On the other hand, if strategic planning is done right, it can help leaders define the business strategy of an organization into actions that provide a clear path for the execution of the plans and achievement of business objectives. There are now tools and templates available to help leaders involved in strategic planning define and communicate the most critical points in the strategy to every member of an organization to know what, how, and why of plan execution.
Many organizations and leaders find it very hard to differentiate between detailed strategic planning and the crux of strategy. This mostly happens when changes in conditions are happening thick and fast. If this is the case, it is essential to understand how both are different and why they are necessary to know the difference.

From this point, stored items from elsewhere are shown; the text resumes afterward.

(** [c * n] for a one-character string [c] *)
Fixpoint repeat_char (c : ascii) (n : nat) : string :=
  match n with
  | O => EmptyString
  | S n' => String c (repeat_char c n')
  end.

(** [s.ljust(w)] and [s.rjust(w)]: pad with spaces up to [w] characters;
    a string that is already that long is returned as it is. *)
Definition ljust (s : string) (w : Z) : string :=
  s +:+ repeat_char " " (Z.to_nat (w - len s)).
Definition rjust (s : string) (w : Z) : string :=
  repeat_char " " (Z.to_nat (w - len s)) +:+ s.

(** The first [n] characters of [s]. *)
Fixpoint take (n : nat) (s : string) : string :=
  match n, s with
  | S n', String c s' => String c (take n' s')
  | _, _ => EmptyString
  end.

(** [s[:k]]: a negative [k] counts from the end of the string. *)
Definition slice_to (s : string) (k : Z) : string :=
  if k <? 0 then take (Z.to_nat (len s + k)) s else take (Z.to_nat k) s.

(** [s.replace(c, by)] for a one-character [c]. *)
Fixpoint replace (c : ascii) (by_ : string) (s : string) : string :=
  match s with
  | EmptyString => EmptyString
  | String a s' =>
      if Ascii.eqb a c then by_ +:+ replace c by_ s'
      else String a (replace c by_ s')
  end.

(** The case mapping of the letters a-z and A-Z. *)
Definition upper_char (c : ascii) : ascii :=
  let n := nat_of_ascii c in
  if ((97 <=? n)%nat && (n <=? 122)%nat)%bool then ascii_of_nat (n - 32) else c.
Definition lower_char (c : ascii) : ascii :=
  let n := nat_of_ascii c in
  if ((65 <=? n)%nat && (n <=? 90)%nat)%bool then ascii_of_nat (n + 32) else c.
Fixpoint map_chars (f : ascii -> ascii) (s : string) : string :=
  match s with
  | EmptyString => EmptyString
  | String c s' => String (f c) (map_chars f s')
  end.
Definition upper : string -> string := map_chars upper_char.
Definition lower : string -> string := map_chars lower_char.

(** [s.startswith(p)] and [s.startswith((p1, ..., pn))] *)
Definition startswith (s p : string) : bool := String.prefix p s.
Definition startswith_any (s : string) (ps : list string) : bool :=
  existsb (startswith s) ps.

(** [needle in hay] *)
Fixpoint contains (needle hay : string) : bool :=
  String.prefix needle hay ||
  match hay with
  | EmptyString => false
  | String _ hay' => contains needle hay'
  end.

(** [s in (s1, ..., sn)] *)
Definition str_in (s : string) (l : list string) : bool :=
  existsb (String.eqb s) l.

(** [str(n)] and ["%d" % n] for an integer. *)
Definition str_of_int (n : Z) : string := NilZero.string_of_int (Z.to_int n).

End Py.

Export Py(result, Ok, Raise).

Notation "'let*' x ':=' m 'in' k" := (Py.bind m (fun x => k))
  (at level 10, x pattern, m at level 100, k at level 200).

(** ** Python floats: binary64, printed with [%.Nf] and [%.Ng]

    A float is a [spec_float] of the standard library with [prec = 53] and
    [emax = 1024]; arithmetic is the library's ([SFdiv], [SFmul],
    [binary_normalize]: round to nearest, ties to even).  Printing converts
    the exact binary value to decimal, rounding half to even, as the
    runtime's correctly rounded conversion does. *)

Module PyFloat.

Abbreviation float := spec_float.
Definition prec : Z := 53.
Definition emax : Z := 1024.

(** [float(n)] for an int [n]. *)
Definition of_int (n : Z) : result float :=
  match binary_normalize prec emax n 0 false with
  | S754_infinity _ => Raise Py.OverflowError
  | f => Ok f
  end.

(** [a / b] on two ints: the correctly rounded quotient. *)
Definition int_true_div (a b : Z) : result float :=
  if b =? 0 then Raise Py.ZeroDivisionError
  else if a =? 0 then Ok (S754_zero (b <? 0))
  else
    match SFdiv prec emax
            (S754_finite (a <? 0) (Z.to_pos (Z.abs a)) 0)
            (S754_finite (b <? 0) (Z.to_pos (Z.abs b)) 0) with
    | S754_infinity _ => Raise Py.OverflowError
    | f => Ok f
    end.

Definition mul (x y : float) : float := SFmul prec emax x y.
Definition div (x y : float) : float := SFdiv prec emax x y.

(** [x >= y] *)
Definition geb (x y : float) : bool := SFleb y x.

(** [x * n] and [x / n] for a float [x] and an int [n]. *)
Definition mul_int (x : float) (n : Z) : result float :=
  let* y := of_int n in Ok (mul x y).

(** *** Exact decimal conversion *)

(** [a / b] rounded to the nearest integer, ties to even ([0 < b]). *)
Definition div_rne (a b : Z) : Z :=
  let q := a / b in
  let r := a mod b in
  match 2 * r ?= b with
  | Lt => q
  | Gt => q + 1
  | Eq => if Z.even q then q else q + 1
  end.

(** [N * 10^k / D] rounded to the nearest integer, ties to even. *)
Definition scale_rne (N D k : Z) : Z :=
  if 0 <=? k then div_rne (N * 10 ^ k) D else div_rne N (D * 10 ^ (- k)).

(** [10^k <= N / D] *)
Definition ge_pow10 (N D k : Z) : bool :=
  if 0 <=? k then D * 10 ^ k <=? N else D <=? N * 10 ^ (- k).

(** The number of decimal digits of [n] minus one, for [1 <= n]. *)
Fixpoint ilog10_fuel (fuel : nat) (n : Z) : Z :=
  match fuel with
  | O => 0
  | S fuel' => if n <? 10 then 0 else 1 + ilog10_fuel fuel' (n / 10)
  end.
Definition ilog10 (n : Z) : Z := ilog10_fuel (Z.to_nat (Z.log2 n)) n.

(** The exact value of a finite float [m * 2^e] as the fraction [N / D]. *)
Definition numerator (m : positive) (e : Z) : Z := Z.pos m * 2 ^ Z.max e 0.
Definition denominator (e : Z) : Z := 2 ^ Z.max (- e) 0.

(** The decimal exponent [X] of [N / D]: [10^X <= N / D < 10^(X+1)]. *)
Definition decimal_exponent (N D : Z) : Z :=
  let x := ilog10 N - ilog10 D in
  if ge_pow10 N D x then x else x - 1.

(** [N / D] rounded to [p] significant digits: the [p]-digit integer [d]
    and the decimal exponent [X] of the rounded value [d * 10^(X-p+1)]. *)
Definition round_sig (p : Z) (N D : Z) : Z * Z :=
  let X := decimal_exponent N D in
  let d := scale_rne N D (p - 1 - X) in
  if d =? 10 ^ p then (10 ^ (p - 1), X + 1) else (d, X).

(** [round(x, ndigits)] for [0 <= ndigits]: the double nearest to the
    decimal that [x] rounds to. *)
Definition round (x : float) (ndigits : Z) : float :=
  match x with
  | S754_finite s m e =>
      let n := scale_rne (numerator m e) (denominator e) ndigits in
      if n =? 0 then S754_zero s
      else SFdiv prec emax (S754_finite s (Z.to_pos n) 0)
                           (S754_finite false (Z.to_pos (10 ^ ndigits)) 0)
  | _ => x
  end.

(** *** Layout *)

(** Drop the zeros at the end of a digit string. *)
Fixpoint strip_zeros (s : string) : string :=
  match s with
  | EmptyString => EmptyString
  | String c s' =>
      match strip_zeros s' with
      | EmptyString => if Ascii.eqb c "0" then EmptyString else Py.chr c
      | t => String c t
      end
  end.

(** The characters of [s] from position [n] on. *)
Fixpoint drop (n : nat) (s : string) : string :=
  match n, s with
  | S n', String _ s' => drop n' s'
  | _, _ => s
  end.

Definition with_point (int_part frac : string) : string :=
  match frac with
  | EmptyString => int_part
  | _ => int_part +:+ "." +:+ frac
  end.

Definition sign_str (s : bool) : string := if s then "-" else "".

(** The exponent of the [e] style: a sign and at least two digits. *)
Definition exponent_str (X : Z) : string :=
  (if X <? 0 then "e-" else "e+") +:+
  (if Z.abs X <? 10 then "0" else "") +:+ Py.str_of_int (Z.abs X).

(** ["%.{p}g" % x] for [1 <= p]: [p] significant digits, fixed notation
    when the decimal exponent [X] satisfies [-4 <= X < p] and the [e] style
    otherwise, trailing zeros removed. *)
Definition format_g (p : Z) (x : float) : string :=
  match x with
  | S754_nan => "nan"
  | S754_infinity s => sign_str s +:+ "inf"
  | S754_zero s => sign_str s +:+ "0"
  | S754_finite s m e =>
      let '(d, X) := round_sig p (numerator m e) (denominator e) in
      let ds := Py.str_of_int d in
      sign_str s +:+
      (if (-4 <=? X) && (X <? p) then
         if 0 <=? X then
           with_point (Py.take (Z.to_nat (X + 1)) ds)
                      (strip_zeros (drop (Z.to_nat (X + 1)) ds))
         else
           "0." +:+ Py.repeat_char "0" (Z.to_nat (- X - 1)) +:+ strip_zeros ds
       else
         with_point (Py.take 1 ds) (strip_zeros (drop 1 ds)) +:+ exponent_str X)
  end.

(** ["%.{p}f" % x] for [0 <= p]: [p] digits after the point. *)
Definition format_f (p : Z) (x : float) : string :=
  match x with
  | S754_nan => "nan"
  | S754_infinity s => sign_str s +:+ "inf"
  | S754_zero s =>
      sign_str s +:+ with_point "0" (Py.repeat_char "0" (Z.to_nat p))
  | S754_finite s m e =>
      let n := scale_rne (numerator m e) (denominator e) p in
      let ds := Py.str_of_int n in
      let ds := Py.repeat_char "0" (Z.to_nat (p + 1 - Py.len ds)) +:+ ds in
      let k := Z.to_nat (Py.len ds - p) in
      sign_str s +:+ with_point (Py.take k ds) (drop k ds)
  end.

End PyFloat.

(** The double nearest to 3.14159265. *)
Definition float_3_14159265 : spec_float := S754_finite false 7074237743944945 (-51).

(** ** Cell values

    What the [sqlite3] module hands back for a cell: [None], an [int], a
    [float], a [str] or a [bytes] object. *)

Inductive Value :=
| VNone
| VInt (n : Z)
| VFloat (x : spec_float)
| VStr (s : string)
| VBytes (b : string).

Definition is_none (v : Value) : bool :=
  match v with VNone => true | _ => false end.

Abbreviation Row := (list Value).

You might also be interested to read: Workforce Planning – Post-COVID Recovery Depends On Normalizing The Agile Work Environment
In simple words, a business strategy is nothing but the direction in which an organization intends to move in the coming time. It features plans on how the organization will compete with others and bring success in the markets it wants to do business in. On the other hand, strategic planning enables an organization to define the roadmap to long-term success. It includes all the strategic investments and initiatives the organization will make to ensure the timely achievement of business goals. Strategic planning is defined differently for different functions within the organization. Leaders of other parties determine their respective functions’ actions to contribute to their overall goals.
Strategic planning may also include operational plans directed at specific parts of operations or projects and the changes happening in them regularly. People responsible for creating strategic plans for different functions need not only focus on the material things. Their programs should also emphasize the importance of initiatives, assumptions, and metrics that can contribute effectively to a business’s overall objectives. And it is also imperative for functional leaders to not forget about disruptions and trends that could affect their strategic plans in one way or the other. Leaders that don’t understand the importance of accounting for these disruptions leave unaddressed gaps in their strategic goals. This is why they shouldn’t be overlooked for proper market positioning and value proposition.